Exercise prompt
In the entries below, find the line with "(** [random.randint(a, b)]: an" and the line with "imports and the class it defines. *)". Return those two lines and all lines between them, exactly.

Collected data

---+---

(** * Monster: the concealment and combat rules, embedded from the Python source

    The development follows [gamerules/hiding.py] and
    [typeclasses/characters.py].  Game objects live in a store indexed by
    their database id; the rules are written in a small state-and-exception
    monad [Py] that threads the store, the random source and the messages
    delivered so far, and that can raise the Python exceptions the rules can
    run into. *)

From Stdlib Require Import Ascii.
From stdpp Require Import base numbers option list strings pretty gmap.

Local Open Scope string_scope.
Local Open Scope list_scope.
Local Open Scope Z_scope.

(** ** Game objects *)

(** Objects are compared by identity in the source ([obj != hider],
    [picked != searcher]); identity is the database id. *)
Abbreviation ObjId := nat.

(** Modelled from the spec: [gamerules/room_kind.py] is imported by
    [hiding.py] but is not part of the sources; the spec lists the three
    concealment policies of a location. *)
Inductive RoomKind := NORMAL | NO_HIDE | HARD_TO_HIDE.

#[global] Instance RoomKind_eq_dec : EqDecision RoomKind.
Proof. solve_decision. Defined.

(** One record for every framework object, room or actor, as in the
    framework: attributes an object does not use keep their default.  The
    method [level()], which [hide] calls on the hider, is not defined by the
    class in the sources; its value is taken as given with the object.  The
    concealment level [ndb.hiding] is an integer from the start, 0 on
    spawn, as the data model has it. *)
Record Obj := mkObj {
  key          : string;        (* obj.key *)
  is_character : bool;          (* obj.is_typeclass("typeclasses.characters.Character") *)
  location     : ObjId;         (* obj.location *)
  contents     : list ObjId;    (* obj.contents *)
  room_kind    : RoomKind;      (* obj.db.room_kind *)
  health       : Z;             (* obj.db.health *)
  hiding       : Z;             (* obj.ndb.hiding *)
  level        : Z;             (* obj.level() *)
}.

Definition set_health (h : Z) (o : Obj) : Obj :=
  mkObj (key o) (is_character o) (location o) (contents o) (room_kind o)
        h (hiding o) (level o).

Definition set_hiding (h : Z) (o : Obj) : Obj :=
  mkObj (key o) (is_character o) (location o) (contents o) (room_kind o)
        (health o) h (level o).

#[global] Instance Obj_inhabited : Inhabited Obj :=
  populate (mkObj "" false 0%nat [] NORMAL 0 0 0).

(** ** The interpreter state and the [Py] monad *)

Record World := mkWorld {
  objs   : gmap nat Obj;            (* the object store *)
  tape   : nat -> Z;                (* the random source: raw draws *)
  drawn  : nat;                     (* how many draws were consumed *)
  outbox : list (ObjId * string);   (* messages delivered, oldest first *)
}.

Inductive exn :=
  | NameError (name : string)
  | IndexError.

Inductive outcome (A : Type) :=
  | Return (a : A)
  | Raise (e : exn).
Arguments Return {A} a.
Arguments Raise {A} e.

Definition Py (A : Type) : Type := World -> outcome A * World.

Definition ret {A} (a : A) : Py A := fun w => (Return a, w).

Definition bind {A B} (c : Py A) (k : A -> Py B) : Py B :=
  fun w => match c w with
           | (Return a, w') => k a w'
           | (Raise e, w') => (Raise e, w')
           end.

Definition raise {A} (e : exn) : Py A := fun w => (Raise e, w).

Declare Scope py_scope.
Delimit Scope py_scope with py.
Notation "'do' x <- c ; k" := (bind c (fun x => k))
  (at level 10, x name, c at level 99, k at level 200) : py_scope.
Notation "c ;; k" := (bind c (fun _ => k))
  (at level 100, k at level 200, right associativity) : py_scope.
Local Open Scope py_scope.

(** Reading and changing the world. *)
Definition gets {A} (f : World -> A) : Py A := fun w => (Return (f w), w).

Definition modify (f : World -> World) : Py unit := fun w => (Return tt, f w).

(** Attribute reads and writes on the store. *)
Definition get_obj (o : ObjId) : Py Obj := gets (fun w => objs w !!! o).

Definition update_obj (o : ObjId) (f : Obj -> Obj) : Py unit :=
  fun w => (Return tt,
            mkWorld (<[o := f (objs w !!! o)]> (objs w)) (tape w) (drawn w) (outbox w)).

(** [obj.msg(text)]: fire-and-forget delivery. *)
Definition msg (o : ObjId) (text : string) : Py unit :=
  fun w => (Return tt,
            mkWorld (objs w) (tape w) (drawn w) (outbox w ++ [(o, text)])).

Definition recipients (cs exclude : list ObjId) : list ObjId :=
  filter (fun o => o ∉ exclude) cs.

(** [room.msg_contents(text, exclude=...)]: every object in the room that is
    not excluded gets the text. *)
Definition msg_contents (room : ObjId) (text : string) (exclude : list ObjId) : Py unit :=
  fun w => (Return tt,
            mkWorld (objs w) (tape w) (drawn w)
                    (outbox w ++ map (fun o => (o, text))
                                     (recipients (contents (objs w !!! room)) exclude))).

(** ** The random source *)

Definition draw : Py Z :=
  fun w => (Return (tape w (drawn w)),
            mkWorld (objs w) (tape w) (S (drawn w)) (outbox w)).

(** [random.randint(a, b)]: an integer of the inclusive range [a..b]. *)
Definition randint (a b : Z) : Py Z :=
  do d <- draw; ret (a + d mod (b - a + 1)).

(** [random.choice(seq)]: raises [IndexError] on an empty sequence. *)
Definition choice (seq : list ObjId) : Py ObjId :=
  match seq with
  | [] => raise IndexError
  | x :: _ => do d <- draw;
              ret (nth (Z.to_nat (d mod Z.of_nat (length seq))) seq x)
  end.

(** The value the [i]-th coming call of the random source returns when it is
    a [randint a b]. *)
Definition roll_at (w : World) (i : nat) (a b : Z) : Z :=
  a + tape w (drawn w + i)%nat mod (b - a + 1).

(** ** typeclasses/characters.py *)

(** Names bound at module level in [typeclasses/characters.py]: its three
    imports and the class it defines. *)
Definition characters_py : list string :=
  ["DefaultCharacter"; "cmdhandler"; "target_msg"; "Character"].

(** Python's built-in functions, which every module falls back on. *)
Definition builtins : list string :=
  ["abs"; "aiter"; "all"; "anext"; "any"; "ascii"; "bin"; "bool";
   "breakpoint"; "bytearray"; "bytes"; "callable"; "chr"; "classmethod";
   "compile"; "complex"; "delattr"; "dict"; "dir"; "divmod"; "enumerate";
   "eval"; "exec"; "filter"; "float"; "format"; "frozenset"; "getattr";
   "globals"; "hasattr"; "hash"; "help"; "hex"; "id"; "input"; "int";
   "isinstance"; "issubclass"; "iter"; "len"; "list"; "locals"; "map";
   "max"; "memoryview"; "min"; "next"; "object"; "oct"; "open"; "ord";
   "pow"; "print"; "property"; "range"; "repr"; "reversed"; "round"; "set";
   "setattr"; "slice"; "sorted"; "staticmethod"; "str"; "sum"; "super";
   "tuple"; "type"; "vars"; "zip"; "__import__"].

(** Reading a free name of a function body: the module's globals, then the
    built-ins, and [NameError] when neither binds it. *)
Definition load_global (globals : list string) (name : string) : Py unit :=
  if bool_decide (name ∈ globals ++ builtins) then ret tt
  else raise (NameError name).

(** [Character.health_msg]: the condition of [self] as others see it. *)
Definition health_msg (self : Obj) : string :=
  let health := health self in
  if bool_decide (health >= 1700) then key self +:+ " is in ultimate health."
  else if bool_decide (health > 1400) then key self +:+ " is in incredible health."
  else if bool_decide (health > 1200) then key self +:+ " is in extraordinary health."
  else if bool_decide (health > 1000) then key self +:+ " is in tremendous health."
  else if bool_decide (health > 850) then key self +:+ " is in superior condition."
  else if bool_decide (health > 700) then key self +:+ " is in exceptional health."
  else if bool_decide (health > 500) then key self +:+ " is in good health."
  else if bool_decide (health > 350) then key self +:+ " looks a little bit dazed."
  else if bool_decide (health > 200) then key self +:+ " has some minor wounds."
  else if bool_decide (health > 100) then key self +:+ " is suffering from some serious wounds."
  else if bool_decide (health > 50) then key self +:+ " is in critical condition."
  else if bool_decide (health > 1) then key self +:+ " is near death."
  else key self +:+ " is dead.".
(** The world after [time.time()], after [logger.info(l)] and after
    [print(l)]. *)
Definition tick (w : world) : world :=
  World (heap w) (clock w) (S (reads w)) (grad_enabled w) (cuda_available w)
        (cuda_syncs w) (log w) (stdout w).
Definition logged (l : line) (w : world) : world :=
  World (heap w) (clock w) (reads w) (grad_enabled w) (cuda_available w)
        (cuda_syncs w) (log w ++ [l]) (stdout w).
Definition printed (l : line) (w : world) : world :=
  World (heap w) (clock w) (reads w) (grad_enabled w) (cuda_available w)
        (cuda_syncs w) (log w) (stdout w ++ [l]).

(** [time.time()] *)
Definition time_time : M Z := fun w => Ok (clock w (reads w)) (tick w).

Definition is_grad_enabled : M bool := fun w => Ok (grad_enabled w) w.

Definition is_available : M bool := fun w => Ok (cuda_available w) w.

(** [torch.cuda.synchronize()]: waits for the device; it raises when
    there is no CUDA device to initialise. *)
Definition synchronize : M unit := fun w =>
  if cuda_available w
  then Ok tt (World (heap w) (clock w) (reads w) (grad_enabled w) (cuda_available w)
                    (S (cuda_syncs w)) (log w) (stdout w))
  else Err (RuntimeError "no CUDA device") w.

Definition logger_info (l : line) : M unit := fun w => Ok tt (logged l w).

Definition print (l : line) : M unit := fun w => Ok tt (printed l w).

(** Object creation: the new object gets the next identity. *)
Definition alloc (o : obj) : M addr := fun w =>
  Ok (length (heap w)) (set_heap (heap w ++ [o]) w).

Definition isinstance_Module (h : list obj) (v : value) : bool :=
  match v with
  | VRef a => match h !! a with Some _ => true | None => false end
  | _ => false
  end.

Definition isinstance_TimedLayer (h : list obj) (v : value) : bool :=
  match v with
  | VRef a => match h !! a with Some (Timed _) => true | _ => false end
  | _ => false
  end.

End Framework.

Arguments obj T : clear implicits.
Arguments world T : clear implicits.
Arguments outcome T A : clear implicits.
Arguments M T A : clear implicits.
Arguments Ok {T A} a w.
Arguments Err {T A} e w.
Arguments OutOfFuel {T A}.

Notation "x <- m ;; k" := (bind m (fun x => k))
  (at level 100, m at next level, right associativity).
Notation "m ;;; k" := (bind m (fun _ => k))
  (at level 100, right associativity).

---+---

Expected output
(** [random.randint(a, b)]: an integer of the inclusive range [a..b]. *)
Definition randint (a b : Z) : Py Z :=
  do d <- draw; ret (a + d mod (b - a + 1)).

(** [random.choice(seq)]: raises [IndexError] on an empty sequence. *)
Definition choice (seq : list ObjId) : Py ObjId :=
  match seq with
  | [] => raise IndexError
  | x :: _ => do d <- draw;
              ret (nth (Z.to_nat (d mod Z.of_nat (length seq))) seq x)
  end.

(** The value the [i]-th coming call of the random source returns when it is
    a [randint a b]. *)
Definition roll_at (w : World) (i : nat) (a b : Z) : Z :=
  a + tape w (drawn w + i)%nat mod (b - a + 1).

(** ** typeclasses/characters.py *)

(** Names bound at module level in [typeclasses/characters.py]: its three
    imports and the class it defines. *)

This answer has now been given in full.